Hadoop jobtrack Analysis

Source: Internet
Author: User

1. After the client specifies various parameter configurations of the job, it calls the job. waitforcompletion (true) method to submit the job to jobtracker, waiting for the job to complete.

Public void submit () throws ioexception, interruptedexception, classnotfoundexception {ensurestate (jobstate. define); // check jobstate status setusenewapi (); // check and set whether to use the new mapreduce API // connect to the jobtracker and submit the Job Connect (); // link jobtracker info = jobclient. submitjobinternal (CONF); // submit the job information to super. setjobid (info. GETID (); State = jobstate. running; // change job status}

The preceding Code consists of two steps: connecting to jobtracker and submitting job information. The Connect Method instantiate jobclient objects, including setting jobconf and init:

Public void Init (jobconf conf) throws ioexception {string tracker = Conf. get ("mapred. job. tracker "," local "); // read the configuration file information to determine whether the job is running in local standalone mode or in distributed mode tasklogtimeout = Conf. getint (tasklog_pull_timeout_key, default_tasklog_timeout); this. ugi = usergroupinformation. getcurrentuser (); If ("local ". equals (tracker) {// for standalone mode, new localjobrunner Conf. setnummaptasks (1); this. jobsubmitclient = new localjobrunner (CONF);} else {This. jobsubmitclient = createrpcproxy (jobtracker. getaddress (CONF), conf );}}

In distributed mode, an RPC proxy link is created:

public static VersionedProtocol getProxy(      Class<? extends VersionedProtocol> protocol,      long clientVersion, InetSocketAddress addr, UserGroupInformation ticket,      Configuration conf, SocketFactory factory, int rpcTimeout) throws IOException {    if (UserGroupInformation.isSecurityEnabled()) {      SaslRpcServer.init(conf);    }    VersionedProtocol proxy =        (VersionedProtocol) Proxy.newProxyInstance(            protocol.getClassLoader(), new Class[] { protocol },            new Invoker(protocol, addr, ticket, conf, factory, rpcTimeout));    long serverVersion = proxy.getProtocolVersion(protocol.getName(),                                                   clientVersion);    if (serverVersion == clientVersion) {      return proxy;    } else {      throw new VersionMismatch(protocol.getName(), clientVersion,                                 serverVersion);    }  }

From the code above, we can see that hadoop actually uses the proxy API provided by Java to implement Remote Procedure Call.
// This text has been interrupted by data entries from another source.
(** Induction on a document, with the hypothesis for the elements of an
    array and for the members of an object. *)
Definition document_ind (P : document → Prop)
    (fnull : P DNull) (fbool : ∀ b, P (DBool b)) (fnum : ∀ lit, P (DNumber lit))
    (fstr : ∀ s, P (DString s))
    (farr : ∀ vs, Forall P vs → P (DArray vs))
    (fobj : ∀ kvs, Forall (λ kv, P kv.2) kvs → P (DObject kvs)) : ∀ v, P v :=
  fix F (v : document) : P v :=
    match v with
    | DNull => fnull
    | DBool b => fbool b
    | DNumber lit => fnum lit
    | DString s => fstr s
    | DArray vs =>
        farr vs ((fix G (vs : list document) : Forall P vs :=
                    match vs with
                    | [] => @List.Forall_nil _ P
                    | x :: vs' => @List.Forall_cons _ P x vs' (F x) (G vs')
                    end) vs)
    | DObject kvs =>
        fobj kvs ((fix G (kvs : list (list byte * document))
                       : Forall (λ kv, P kv.2) kvs :=
                     match kvs with
                     | [] => @List.Forall_nil _ (λ kv, P kv.2)
                     | kv :: kvs' =>
                         @List.Forall_cons _ (λ kv, P kv.2) kv kvs' (F kv.2)
                           (G kvs')
                     end) kvs)
    end.

(** An array or an object that is being read: what it holds so far, and
    for an object the key that waits for its value. *)
Inductive Frame : Type :=
  | InArray (vs : list document)
  | InObject (kvs : list (list byte * document)) (key : list byte).

(** The decoder at work: the scanner, the bytes of the literal it is in,
    the arrays and objects it is inside of, and the document when it is
    complete. *)
Record Decoder : Type := mkDecoder {
  step : Scan;
  parseState : list Ctx;
  raw : list byte;
  stack : list Frame;
  top : option document;
}.

Definition start : Decoder := mkDecoder stateBeginValue [] [] [] None.

(** A byte of a literal. *)
Definition collect (c : byte) (d : Decoder) : Decoder :=
  mkDecoder (step d) (parseState d) (raw d ++ [c]) (stack d) (top d).

(** An array or an object begins. *)
Definition open (f : Frame) (d : Decoder) : Decoder :=
  mkDecoder (step d) (parseState d) [] (f :: stack d) (top d).

(** A value is complete: it is the document, the next element of the
    array, or the value of the key. *)
Definition put_value (v : document) (fs : list Frame) (t : option document)
    : list Frame * option document :=
  match fs with
  | [] => ([], Some v)
  | InArray vs :: fs' => (InArray (vs ++ [v]) :: fs', t)
  | InObject kvs k :: fs' => (InObject (kvs ++ [(k, v)]) [] :: fs', t)
  end.

Definition put (v : document) (d : Decoder) : Decoder :=
  let r := put_value v (stack d) (top d) in
  mkDecoder (step d) (parseState d) [] r.1 r.2.

(** An array or an object ends, and is a value. *)
Definition close_frame (fs : list Frame) (t : option document)
    : list Frame * option document :=
  match fs with
  | [] => ([], t)
  | InArray vs :: fs' => put_value (DArray vs) fs' t
  | InObject kvs _ :: fs' => put_value (DObject kvs) fs' t
  end.

Definition close (d : Decoder) : Decoder :=
  let r := close_frame (stack d) (top d) in
  mkDecoder (step d) (parseState d) [] r.1 r.2.

(** A string literal ends: it is a key of the object, or a value. *)
Definition endString (d : Decoder) : Decoder :=
  let s := default [] (unquote (raw d)) in
  match parseState d, stack d with
  | parseObjectKey :: _, InObject kvs _ :: fs =>
      mkDecoder (step d) (parseState d) [] (InObject kvs s :: fs) (top d)
  | _, _ => put (DString s) d
  end.

(** The scanner inside a number. *)
Definition in_number (s : Scan) : bool :=
  match s with
  | stateNeg | state0 | state1 | stateDot | stateDot0
  | stateE | stateESign | stateE0 => true
  | _ => false
  end.

(** The first byte of a value. *)
Definition beginLiteral (c : byte) (d : Decoder) : Decoder :=
  if decide (c = "{"%byte) then open (InObject [] []) d
  else if decide (c = "["%byte) then open (InArray []) d
  else if decide (c = "t"%byte) then put (DBool true) d
  else if decide (c = "f"%byte) then put (DBool false) d
  else if decide (c = "n"%byte) then put DNull d
  else if decide (c = dq) then d
  else collect c d.

(** A byte after a value. *)
Definition endLiteral (c : byte) (d : Decoder) : Decoder :=
  if decide (c = "]"%byte ∨ c = "}"%byte) then close d else d.

(** One byte of the input.  A number ends with the byte after it. *)
Definition decode (d : Decoder) (c : byte) : Decoder :=
  let '(s, ps) := scan (step d) (parseState d) c in
  let d1 :=
    match step d with
    | stateInString => if decide (c = dq) then endString d else collect c d
    | stateInStringEsc | stateInStringEscU _ => collect c d
    | stateBeginValue | stateBeginValueOrEmpty | stateBeginStringOrEmpty
    | stateBeginString =>
        if isSpace c then d
        else if decide (c = "]"%byte ∨ c = "}"%byte) then close d
        else beginLiteral c d
    | stateEndValue => endLiteral c d
    | _ =>
        if in_number (step d) then
          if in_number s then collect c d
          else endLiteral c (put (DNumber (raw d)) d)
        else d
    end in
  mkDecoder s ps (raw d1) (stack d1) (top d1).

(** [scanner.eof]: a space is fed to end a number. *)
Definition eof (d : Decoder) : Decoder :=
  if decide (step d = stateEndTop) then d else decode d " "%byte.

(** [checkValid] and the reading of the document: the document, or the
    syntax error. *)
Definition Parse (data : list byte) : string + document :=
  let d := eof (foldl decode start data) in
  if decide (step d = stateEndTop) then
    match top d with
    | Some v => inr v
    | None => inl "unexpected end of JSON input"
    end
  else if decide (step d = stateError) then inl "invalid character"
  else inl "unexpected end of JSON input".

(** ** The decoder into a [[]string] *)

(** The kinds of value, as the decoder names them in its errors. *)
Inductive Kind : Type := KObject | KArray | KString | KNumber | KBool | KNull.

Definition kind (v : document) : Kind :=
  match v with
  | DNull => KNull
  | DBool _ => KBool
  | DNumber _ => KNumber
  | DString _ => KString
  | DArray _ => KArray
  | DObject _ => KObject
  end.

Definition kind_name (k : Kind) : string :=
  match k with
  | KObject => "object" | KArray => "array" | KString => "string"
  | KNumber => "number" | KBool => "bool" | KNull => "null"
  end.

(** [UnmarshalTypeError.Error] *)
Definition type_error (k : Kind) (type : string) : string :=
  "json: cannot unmarshal " +:+ kind_name k +:+ " into Go value of type "
  +:+ type.

(** A value stored in a string: a string is stored; [null] leaves the
    empty string; any other value leaves the empty string and is an
    error. *)
Definition to_string (v : document) : list byte * option string :=
  match v with
  | DString s => (s, None)
  | DNull => ([], None)
  | _ => ([], Some (type_error (kind v) "string"))
  end.

(** A document stored in a [[]string]: it has to be an array or [null];
    the error is the first of the elements. *)
Definition to_strings (v : document) : list string * option string :=
  match v with
  | DNull => ([], None)
  | DArray vs =>
      (string_of_bytes ∘ fst ∘ to_string <$> vs, head (omap (snd ∘ to_string) vs))
  | _ => ([], Some (type_error (kind v) "[]string"))
  end.

(** [json.Unmarshal(data, &host)] with [var host []string]: what it leaves
    in [host], and its error. *)
Definition Unmarshal (data : list byte) : list string * option string :=
  match Parse data with
  | inl err => ([], Some err)
  | inr v => to_strings v
  end.

(** The strings and the keys of a document are well-formed UTF-8. *)
Fixpoint well_formed (v : document) : bool :=
  match v with
  | DString s => valid_utf8 s
  | DArray vs => forallb well_formed vs
  | DObject kvs => forallb (λ kv, valid_utf8 kv.1 && well_formed kv.2) kvs
  | _ => true
  end.

Definition well_formed_frame (f : Frame) : bool :=
  match f with
  | InArray vs => forallb well_formed vs
  | InObject kvs k =>
      forallb (λ kv, valid_utf8 kv.1 && well_formed kv.2) kvs && valid_utf8 k
  end.

Definition well_formed_decoder (d : Decoder) : bool :=
  forallb well_formed_frame (stack d) && from_option well_formed true (top d).

(** ** The text of a document *)

(** The texts of the elements with commas between them. *)
Definition commas (ls : list (list byte)) : list byte :=
  match ls with
  | [] => []
  | x :: ls' => x ++ (ls' ≫= λ y, ","%byte :: y)
  end.

(** A document written without spaces: the text that is read as the
    document. *)
Fixpoint Encode (v : document) : list byte :=
  match v with
  | DNull => bytes_of_string "null"
  | DBool b => bytes_of_string (if b then "true" else "false")
  | DNumber lit => lit
  | DString s => appendString s
  | DArray vs => "["%byte :: commas (Encode <$> vs) ++ ["]"%byte]
  | DObject kvs =>
      "{"%byte
      :: commas ((λ kv, appendString kv.1 ++ ":"%byte :: Encode kv.2) <$> kvs)
      ++ ["}"%byte]
  end.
After the initialization, You need to submit a job

Info = jobclient. submitjobinternal (CONF); // submit the job information

The submit method does the following:

1. Replace the directory name in conf with the HDFS proxy name.

2. Check whether the output is legal: for example, whether the path already exists or is clear

3. Divide the data into multiple splits and place them on HDFS, and write them into the job. xml file.

4. Call the submitjob method of jobtracker

This method creates a jobinprogress object, checks whether the access permission and system parameters meet the job requirements, and finally addjob:

 private synchronized JobStatus addJob(JobID jobId, JobInProgress job)   throws IOException {    totalSubmissions++;    synchronized (jobs) {      synchronized (taskScheduler) {        jobs.put(job.getProfile().getJobID(), job);        for (JobInProgressListener listener : jobInProgressListeners) {          listener.jobAdded(job);        }      }    }    myInstrumentation.submitJob(job.getJobConf(), jobId);    job.getQueueMetrics().submitJob(job.getJobConf(), jobId);    LOG.info("Job " + jobId + " added successfully for user '"              + job.getJobConf().getUser() + "' to queue '"              + job.getJobConf().getQueueName() + "'");    AuditLogger.logSuccess(job.getUser(),         Operation.SUBMIT_JOB.name(), jobId.toString());    return job.getStatus();  }

Totalsubmissions records the number of times the client submits a job to jobtracker. Jobs are the ing tables of all jobs that can be managed by jobtracker.

Map <jobid, jobinprogress> jobs = collections. synchronizedmap (New treemap <jobid, jobinprogress> ());

Taskscheduler is used to schedule job execution policies. Its Class diagram is as follows:

Hadoop job scheduling mechanism;

Public Enum schedulingmode {
Fair, FIFO
}
1. Fair Scheduling of fairscheduler
For each user, distributed resources are allocated fairly, and each user has a job pool. If a user currently occupies many resources, it is unfair for other users, then, the scheduler will kill some tasks of users with many resources and release the resources for others to use.
2. Capacity scheduling jobqueuetaskscheduler
Maintain multiple queues in the distributed system. Each queue has a certain capacity, and jobs in each queue are scheduled according to the FIFO policy. A queue can contain queues.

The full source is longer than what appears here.